[[ RECORDS FOR THE EXERCISE open ]]
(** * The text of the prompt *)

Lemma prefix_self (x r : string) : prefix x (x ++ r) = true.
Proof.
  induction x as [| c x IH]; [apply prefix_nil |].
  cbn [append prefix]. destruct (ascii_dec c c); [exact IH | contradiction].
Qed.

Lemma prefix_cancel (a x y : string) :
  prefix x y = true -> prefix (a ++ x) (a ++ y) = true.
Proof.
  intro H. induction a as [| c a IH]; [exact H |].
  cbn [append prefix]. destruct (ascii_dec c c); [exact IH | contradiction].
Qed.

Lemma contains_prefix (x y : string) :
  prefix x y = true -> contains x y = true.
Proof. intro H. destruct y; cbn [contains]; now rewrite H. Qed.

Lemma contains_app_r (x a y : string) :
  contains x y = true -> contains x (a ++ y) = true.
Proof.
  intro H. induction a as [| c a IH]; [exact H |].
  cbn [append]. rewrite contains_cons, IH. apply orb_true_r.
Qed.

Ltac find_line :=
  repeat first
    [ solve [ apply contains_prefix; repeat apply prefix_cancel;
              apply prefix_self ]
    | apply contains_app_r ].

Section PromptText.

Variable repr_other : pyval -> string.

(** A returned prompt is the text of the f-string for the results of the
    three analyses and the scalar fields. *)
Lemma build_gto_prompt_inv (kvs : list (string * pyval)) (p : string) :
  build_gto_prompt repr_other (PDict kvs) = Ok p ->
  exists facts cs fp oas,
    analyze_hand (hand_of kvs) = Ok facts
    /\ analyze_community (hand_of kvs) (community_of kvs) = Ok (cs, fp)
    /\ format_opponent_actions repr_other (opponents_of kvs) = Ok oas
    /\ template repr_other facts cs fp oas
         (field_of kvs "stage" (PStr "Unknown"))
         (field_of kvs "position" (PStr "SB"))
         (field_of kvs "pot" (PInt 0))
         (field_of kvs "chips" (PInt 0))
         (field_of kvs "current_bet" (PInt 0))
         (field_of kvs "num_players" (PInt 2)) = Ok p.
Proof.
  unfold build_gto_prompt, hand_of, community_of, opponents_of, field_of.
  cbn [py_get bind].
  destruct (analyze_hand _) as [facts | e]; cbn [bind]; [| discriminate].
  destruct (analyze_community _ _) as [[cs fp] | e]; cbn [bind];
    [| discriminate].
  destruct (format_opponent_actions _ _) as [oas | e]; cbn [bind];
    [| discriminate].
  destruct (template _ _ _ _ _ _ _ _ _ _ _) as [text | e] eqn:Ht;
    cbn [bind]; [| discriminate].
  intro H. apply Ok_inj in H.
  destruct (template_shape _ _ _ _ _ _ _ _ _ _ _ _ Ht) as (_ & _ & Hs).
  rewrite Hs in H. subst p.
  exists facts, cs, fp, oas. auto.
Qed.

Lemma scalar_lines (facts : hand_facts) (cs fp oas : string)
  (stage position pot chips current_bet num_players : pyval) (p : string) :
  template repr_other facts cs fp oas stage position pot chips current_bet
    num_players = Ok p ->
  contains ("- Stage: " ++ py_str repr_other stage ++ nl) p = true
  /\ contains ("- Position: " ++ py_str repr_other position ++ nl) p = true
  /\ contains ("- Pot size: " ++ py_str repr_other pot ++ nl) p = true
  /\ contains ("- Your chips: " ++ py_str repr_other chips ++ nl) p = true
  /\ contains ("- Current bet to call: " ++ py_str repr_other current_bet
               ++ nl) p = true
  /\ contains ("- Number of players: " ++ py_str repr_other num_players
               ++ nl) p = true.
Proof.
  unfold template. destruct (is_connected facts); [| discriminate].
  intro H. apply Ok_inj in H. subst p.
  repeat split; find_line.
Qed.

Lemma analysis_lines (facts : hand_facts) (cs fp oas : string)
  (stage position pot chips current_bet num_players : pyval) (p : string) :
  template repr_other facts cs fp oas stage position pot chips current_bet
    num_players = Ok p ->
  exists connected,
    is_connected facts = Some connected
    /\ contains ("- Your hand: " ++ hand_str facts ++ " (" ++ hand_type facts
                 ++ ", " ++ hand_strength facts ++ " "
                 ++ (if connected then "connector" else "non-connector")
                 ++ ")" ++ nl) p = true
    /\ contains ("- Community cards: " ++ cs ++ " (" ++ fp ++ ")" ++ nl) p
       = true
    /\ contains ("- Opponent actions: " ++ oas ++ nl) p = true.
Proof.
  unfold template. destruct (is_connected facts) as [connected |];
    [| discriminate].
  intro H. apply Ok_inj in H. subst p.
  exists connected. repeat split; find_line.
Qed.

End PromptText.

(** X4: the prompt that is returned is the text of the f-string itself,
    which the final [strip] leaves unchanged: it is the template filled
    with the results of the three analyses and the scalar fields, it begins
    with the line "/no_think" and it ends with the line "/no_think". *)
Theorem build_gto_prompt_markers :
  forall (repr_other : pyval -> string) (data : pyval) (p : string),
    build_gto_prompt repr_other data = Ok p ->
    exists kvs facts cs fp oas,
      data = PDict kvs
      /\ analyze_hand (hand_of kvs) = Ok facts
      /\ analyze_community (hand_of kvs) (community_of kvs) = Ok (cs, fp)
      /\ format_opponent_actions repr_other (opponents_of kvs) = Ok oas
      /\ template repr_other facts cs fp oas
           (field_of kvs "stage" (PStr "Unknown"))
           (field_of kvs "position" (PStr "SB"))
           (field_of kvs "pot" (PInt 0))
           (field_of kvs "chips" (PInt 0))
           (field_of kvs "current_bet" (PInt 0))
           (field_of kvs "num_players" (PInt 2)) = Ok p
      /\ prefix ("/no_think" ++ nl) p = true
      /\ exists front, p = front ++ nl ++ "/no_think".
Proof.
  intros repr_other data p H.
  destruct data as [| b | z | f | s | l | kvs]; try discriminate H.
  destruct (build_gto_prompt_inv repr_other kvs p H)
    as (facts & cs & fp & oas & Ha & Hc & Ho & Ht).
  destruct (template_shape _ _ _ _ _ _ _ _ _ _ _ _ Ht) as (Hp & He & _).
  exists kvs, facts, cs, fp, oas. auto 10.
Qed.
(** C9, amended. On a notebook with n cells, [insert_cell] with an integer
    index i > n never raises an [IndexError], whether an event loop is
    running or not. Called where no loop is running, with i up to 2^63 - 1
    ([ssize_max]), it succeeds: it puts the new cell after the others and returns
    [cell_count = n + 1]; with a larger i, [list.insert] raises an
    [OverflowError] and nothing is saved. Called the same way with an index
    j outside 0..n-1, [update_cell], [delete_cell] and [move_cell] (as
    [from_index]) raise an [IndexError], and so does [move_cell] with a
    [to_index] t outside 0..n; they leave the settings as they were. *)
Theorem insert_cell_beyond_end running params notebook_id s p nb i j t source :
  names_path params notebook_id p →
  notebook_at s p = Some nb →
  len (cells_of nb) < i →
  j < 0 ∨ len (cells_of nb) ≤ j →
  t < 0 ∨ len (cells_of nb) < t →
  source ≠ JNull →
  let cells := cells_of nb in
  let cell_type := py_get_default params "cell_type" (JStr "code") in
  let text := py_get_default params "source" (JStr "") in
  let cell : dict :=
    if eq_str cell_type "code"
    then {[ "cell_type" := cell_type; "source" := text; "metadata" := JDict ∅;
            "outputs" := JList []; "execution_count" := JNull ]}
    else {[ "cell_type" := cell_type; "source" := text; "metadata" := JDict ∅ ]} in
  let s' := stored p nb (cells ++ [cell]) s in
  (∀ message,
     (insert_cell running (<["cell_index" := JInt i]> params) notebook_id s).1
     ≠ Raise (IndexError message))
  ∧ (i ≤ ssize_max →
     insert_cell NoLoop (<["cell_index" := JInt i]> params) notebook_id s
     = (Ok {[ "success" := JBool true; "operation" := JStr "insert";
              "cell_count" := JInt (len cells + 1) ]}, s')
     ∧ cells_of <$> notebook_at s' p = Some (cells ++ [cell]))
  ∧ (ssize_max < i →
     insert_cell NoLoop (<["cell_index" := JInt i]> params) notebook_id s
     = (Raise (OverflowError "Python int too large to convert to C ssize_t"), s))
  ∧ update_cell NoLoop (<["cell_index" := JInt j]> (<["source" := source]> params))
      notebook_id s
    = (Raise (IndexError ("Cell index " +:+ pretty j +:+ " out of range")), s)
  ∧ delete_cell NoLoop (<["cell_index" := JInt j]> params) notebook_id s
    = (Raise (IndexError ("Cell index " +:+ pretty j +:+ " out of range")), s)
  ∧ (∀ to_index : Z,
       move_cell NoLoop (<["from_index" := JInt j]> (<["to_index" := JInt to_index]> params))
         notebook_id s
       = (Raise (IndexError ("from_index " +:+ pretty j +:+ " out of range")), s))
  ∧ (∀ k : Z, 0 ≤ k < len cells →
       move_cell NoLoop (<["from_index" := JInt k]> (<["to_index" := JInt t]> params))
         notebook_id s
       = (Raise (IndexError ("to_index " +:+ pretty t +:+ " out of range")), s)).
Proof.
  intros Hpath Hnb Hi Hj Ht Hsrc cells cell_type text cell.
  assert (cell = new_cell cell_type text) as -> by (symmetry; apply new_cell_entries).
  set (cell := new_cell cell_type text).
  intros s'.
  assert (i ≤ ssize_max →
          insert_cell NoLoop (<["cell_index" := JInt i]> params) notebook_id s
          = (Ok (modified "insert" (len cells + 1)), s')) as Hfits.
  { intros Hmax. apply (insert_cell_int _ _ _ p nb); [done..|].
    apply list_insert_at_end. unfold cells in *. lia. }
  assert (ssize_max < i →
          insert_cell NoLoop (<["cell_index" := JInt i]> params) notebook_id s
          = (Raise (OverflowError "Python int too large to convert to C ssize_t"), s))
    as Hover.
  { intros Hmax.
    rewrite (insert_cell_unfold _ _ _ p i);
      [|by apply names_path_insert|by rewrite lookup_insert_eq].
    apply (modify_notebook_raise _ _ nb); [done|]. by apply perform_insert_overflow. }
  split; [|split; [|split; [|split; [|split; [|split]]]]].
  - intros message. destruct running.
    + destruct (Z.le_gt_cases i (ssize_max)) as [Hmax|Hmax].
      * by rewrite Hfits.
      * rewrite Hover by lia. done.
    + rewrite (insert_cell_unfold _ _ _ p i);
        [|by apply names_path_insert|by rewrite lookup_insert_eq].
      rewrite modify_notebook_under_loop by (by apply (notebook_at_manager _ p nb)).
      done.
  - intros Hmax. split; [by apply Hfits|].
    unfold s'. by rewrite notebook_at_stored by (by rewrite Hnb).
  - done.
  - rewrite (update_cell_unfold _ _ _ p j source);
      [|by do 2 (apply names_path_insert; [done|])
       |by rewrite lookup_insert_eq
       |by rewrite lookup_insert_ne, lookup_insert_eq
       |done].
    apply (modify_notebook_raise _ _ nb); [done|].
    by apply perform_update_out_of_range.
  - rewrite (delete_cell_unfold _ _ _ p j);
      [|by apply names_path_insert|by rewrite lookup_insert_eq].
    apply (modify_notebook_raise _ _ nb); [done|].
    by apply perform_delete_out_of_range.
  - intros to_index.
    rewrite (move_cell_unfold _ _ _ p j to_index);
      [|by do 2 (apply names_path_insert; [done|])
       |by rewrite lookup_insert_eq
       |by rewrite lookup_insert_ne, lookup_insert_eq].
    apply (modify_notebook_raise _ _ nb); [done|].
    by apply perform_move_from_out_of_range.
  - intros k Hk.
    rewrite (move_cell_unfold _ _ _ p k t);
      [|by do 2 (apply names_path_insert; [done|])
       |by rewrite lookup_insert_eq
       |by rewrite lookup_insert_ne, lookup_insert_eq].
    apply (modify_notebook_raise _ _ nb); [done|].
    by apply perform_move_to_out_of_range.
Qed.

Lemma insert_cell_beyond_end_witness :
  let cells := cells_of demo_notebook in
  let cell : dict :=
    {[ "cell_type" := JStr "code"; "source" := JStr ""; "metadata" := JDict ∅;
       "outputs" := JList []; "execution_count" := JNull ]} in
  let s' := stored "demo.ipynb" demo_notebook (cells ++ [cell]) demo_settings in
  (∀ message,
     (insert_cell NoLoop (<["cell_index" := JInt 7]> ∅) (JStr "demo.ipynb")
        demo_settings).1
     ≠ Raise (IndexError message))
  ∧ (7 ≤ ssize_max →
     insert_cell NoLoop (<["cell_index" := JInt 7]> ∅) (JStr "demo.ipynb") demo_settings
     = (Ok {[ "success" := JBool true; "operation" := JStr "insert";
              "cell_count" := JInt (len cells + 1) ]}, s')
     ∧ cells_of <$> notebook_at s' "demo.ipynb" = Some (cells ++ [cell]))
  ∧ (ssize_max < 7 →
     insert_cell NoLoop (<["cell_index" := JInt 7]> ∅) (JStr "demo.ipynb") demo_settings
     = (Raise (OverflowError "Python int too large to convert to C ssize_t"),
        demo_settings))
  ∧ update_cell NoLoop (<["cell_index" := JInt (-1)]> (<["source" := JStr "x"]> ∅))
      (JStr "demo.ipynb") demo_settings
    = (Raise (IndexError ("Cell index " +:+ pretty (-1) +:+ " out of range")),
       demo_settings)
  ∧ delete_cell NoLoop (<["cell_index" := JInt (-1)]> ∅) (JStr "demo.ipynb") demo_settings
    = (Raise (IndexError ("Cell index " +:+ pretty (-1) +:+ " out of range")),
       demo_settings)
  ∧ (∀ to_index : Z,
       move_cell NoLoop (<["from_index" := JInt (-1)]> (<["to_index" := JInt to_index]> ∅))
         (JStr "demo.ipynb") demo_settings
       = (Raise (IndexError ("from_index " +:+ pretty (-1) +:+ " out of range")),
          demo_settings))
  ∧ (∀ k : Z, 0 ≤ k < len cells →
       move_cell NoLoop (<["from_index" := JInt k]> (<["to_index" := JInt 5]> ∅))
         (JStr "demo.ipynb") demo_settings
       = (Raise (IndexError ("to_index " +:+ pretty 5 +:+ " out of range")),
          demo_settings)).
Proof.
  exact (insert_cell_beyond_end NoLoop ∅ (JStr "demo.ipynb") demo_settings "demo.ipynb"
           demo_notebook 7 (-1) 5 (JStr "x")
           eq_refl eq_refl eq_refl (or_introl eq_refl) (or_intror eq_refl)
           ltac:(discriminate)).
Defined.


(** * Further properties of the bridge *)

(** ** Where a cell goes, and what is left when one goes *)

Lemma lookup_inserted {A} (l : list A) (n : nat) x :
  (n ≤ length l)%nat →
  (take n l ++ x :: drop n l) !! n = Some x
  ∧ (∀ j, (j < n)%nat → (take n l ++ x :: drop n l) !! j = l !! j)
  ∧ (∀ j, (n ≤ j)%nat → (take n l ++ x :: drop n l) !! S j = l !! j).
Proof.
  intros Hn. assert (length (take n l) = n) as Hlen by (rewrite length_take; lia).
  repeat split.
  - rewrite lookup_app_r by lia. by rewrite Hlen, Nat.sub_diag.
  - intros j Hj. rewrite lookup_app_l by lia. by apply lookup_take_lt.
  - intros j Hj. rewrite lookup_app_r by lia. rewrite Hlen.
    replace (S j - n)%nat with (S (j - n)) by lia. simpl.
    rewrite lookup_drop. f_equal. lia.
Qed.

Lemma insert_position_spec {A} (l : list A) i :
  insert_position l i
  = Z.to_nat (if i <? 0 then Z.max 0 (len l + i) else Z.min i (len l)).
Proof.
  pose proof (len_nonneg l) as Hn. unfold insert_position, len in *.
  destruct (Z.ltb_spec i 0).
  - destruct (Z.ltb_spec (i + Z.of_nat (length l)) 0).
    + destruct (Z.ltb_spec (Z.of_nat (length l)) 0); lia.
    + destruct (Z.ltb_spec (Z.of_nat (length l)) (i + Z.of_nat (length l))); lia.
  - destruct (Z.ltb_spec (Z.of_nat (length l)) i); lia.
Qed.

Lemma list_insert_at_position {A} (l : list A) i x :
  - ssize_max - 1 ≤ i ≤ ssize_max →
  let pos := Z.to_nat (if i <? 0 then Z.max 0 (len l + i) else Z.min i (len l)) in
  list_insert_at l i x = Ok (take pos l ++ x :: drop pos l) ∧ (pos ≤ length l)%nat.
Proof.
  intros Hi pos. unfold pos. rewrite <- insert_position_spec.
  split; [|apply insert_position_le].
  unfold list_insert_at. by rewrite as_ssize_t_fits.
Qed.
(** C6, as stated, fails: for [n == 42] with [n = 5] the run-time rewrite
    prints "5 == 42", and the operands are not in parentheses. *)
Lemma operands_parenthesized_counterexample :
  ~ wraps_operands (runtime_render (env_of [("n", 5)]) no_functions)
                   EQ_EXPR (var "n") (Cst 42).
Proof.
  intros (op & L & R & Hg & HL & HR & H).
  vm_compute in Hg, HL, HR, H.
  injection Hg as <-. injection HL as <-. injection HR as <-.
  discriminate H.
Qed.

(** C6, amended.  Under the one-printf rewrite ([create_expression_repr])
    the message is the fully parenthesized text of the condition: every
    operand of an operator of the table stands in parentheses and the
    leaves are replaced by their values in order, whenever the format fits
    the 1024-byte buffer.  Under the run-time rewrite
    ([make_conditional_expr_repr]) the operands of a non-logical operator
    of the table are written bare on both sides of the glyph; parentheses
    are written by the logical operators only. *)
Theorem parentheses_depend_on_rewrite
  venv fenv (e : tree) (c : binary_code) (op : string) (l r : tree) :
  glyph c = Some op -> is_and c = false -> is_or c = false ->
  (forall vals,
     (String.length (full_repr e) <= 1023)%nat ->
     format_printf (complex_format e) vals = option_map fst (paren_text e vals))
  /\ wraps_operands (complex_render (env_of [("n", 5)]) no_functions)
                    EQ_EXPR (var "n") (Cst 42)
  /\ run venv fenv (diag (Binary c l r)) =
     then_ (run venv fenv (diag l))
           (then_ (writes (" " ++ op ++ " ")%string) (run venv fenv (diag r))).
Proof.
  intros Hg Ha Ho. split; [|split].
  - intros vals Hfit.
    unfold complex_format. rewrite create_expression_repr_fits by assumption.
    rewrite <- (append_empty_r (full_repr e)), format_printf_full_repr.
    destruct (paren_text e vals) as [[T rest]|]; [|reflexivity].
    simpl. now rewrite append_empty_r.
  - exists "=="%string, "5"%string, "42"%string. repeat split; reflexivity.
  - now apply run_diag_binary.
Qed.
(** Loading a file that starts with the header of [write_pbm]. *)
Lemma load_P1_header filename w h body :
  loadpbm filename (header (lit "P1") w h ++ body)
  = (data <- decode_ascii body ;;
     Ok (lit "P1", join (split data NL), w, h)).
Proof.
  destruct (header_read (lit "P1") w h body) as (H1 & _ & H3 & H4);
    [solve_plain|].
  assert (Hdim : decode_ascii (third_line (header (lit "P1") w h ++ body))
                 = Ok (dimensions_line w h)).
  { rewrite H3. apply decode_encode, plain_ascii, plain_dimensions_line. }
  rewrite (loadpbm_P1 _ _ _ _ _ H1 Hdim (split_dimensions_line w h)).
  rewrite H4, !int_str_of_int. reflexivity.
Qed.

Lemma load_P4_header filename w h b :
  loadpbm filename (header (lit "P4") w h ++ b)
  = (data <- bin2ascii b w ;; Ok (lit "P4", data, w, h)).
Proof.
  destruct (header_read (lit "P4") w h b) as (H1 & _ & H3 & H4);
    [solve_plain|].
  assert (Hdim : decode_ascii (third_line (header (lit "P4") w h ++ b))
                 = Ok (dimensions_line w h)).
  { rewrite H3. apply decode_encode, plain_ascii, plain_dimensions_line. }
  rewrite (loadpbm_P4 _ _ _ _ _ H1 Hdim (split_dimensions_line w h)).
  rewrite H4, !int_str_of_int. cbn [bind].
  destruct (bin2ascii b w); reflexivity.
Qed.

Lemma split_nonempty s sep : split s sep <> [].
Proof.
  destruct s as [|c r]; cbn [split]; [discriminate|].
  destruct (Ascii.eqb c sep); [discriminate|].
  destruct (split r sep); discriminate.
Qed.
[[ RECORDS FOR THE EXERCISE closed ]]
TASK STATEMENT:
Please transcribe only the lines in the records above running from the line that has "the 1024-byte buffer." through the line that has "unfold complex_format. rewrite", both included, exactly as they appear.

RESPONSE:
    the 1024-byte buffer.  Under the run-time rewrite
    ([make_conditional_expr_repr]) the operands of a non-logical operator
    of the table are written bare on both sides of the glyph; parentheses
    are written by the logical operators only. *)
Theorem parentheses_depend_on_rewrite
  venv fenv (e : tree) (c : binary_code) (op : string) (l r : tree) :
  glyph c = Some op -> is_and c = false -> is_or c = false ->
  (forall vals,
     (String.length (full_repr e) <= 1023)%nat ->
     format_printf (complex_format e) vals = option_map fst (paren_text e vals))
  /\ wraps_operands (complex_render (env_of [("n", 5)]) no_functions)
                    EQ_EXPR (var "n") (Cst 42)
  /\ run venv fenv (diag (Binary c l r)) =
     then_ (run venv fenv (diag l))
           (then_ (writes (" " ++ op ++ " ")%string) (run venv fenv (diag r))).
Proof.
  intros Hg Ha Ho. split; [|split].
  - intros vals Hfit.
    unfold complex_format. rewrite create_expression_repr_fits by assumption.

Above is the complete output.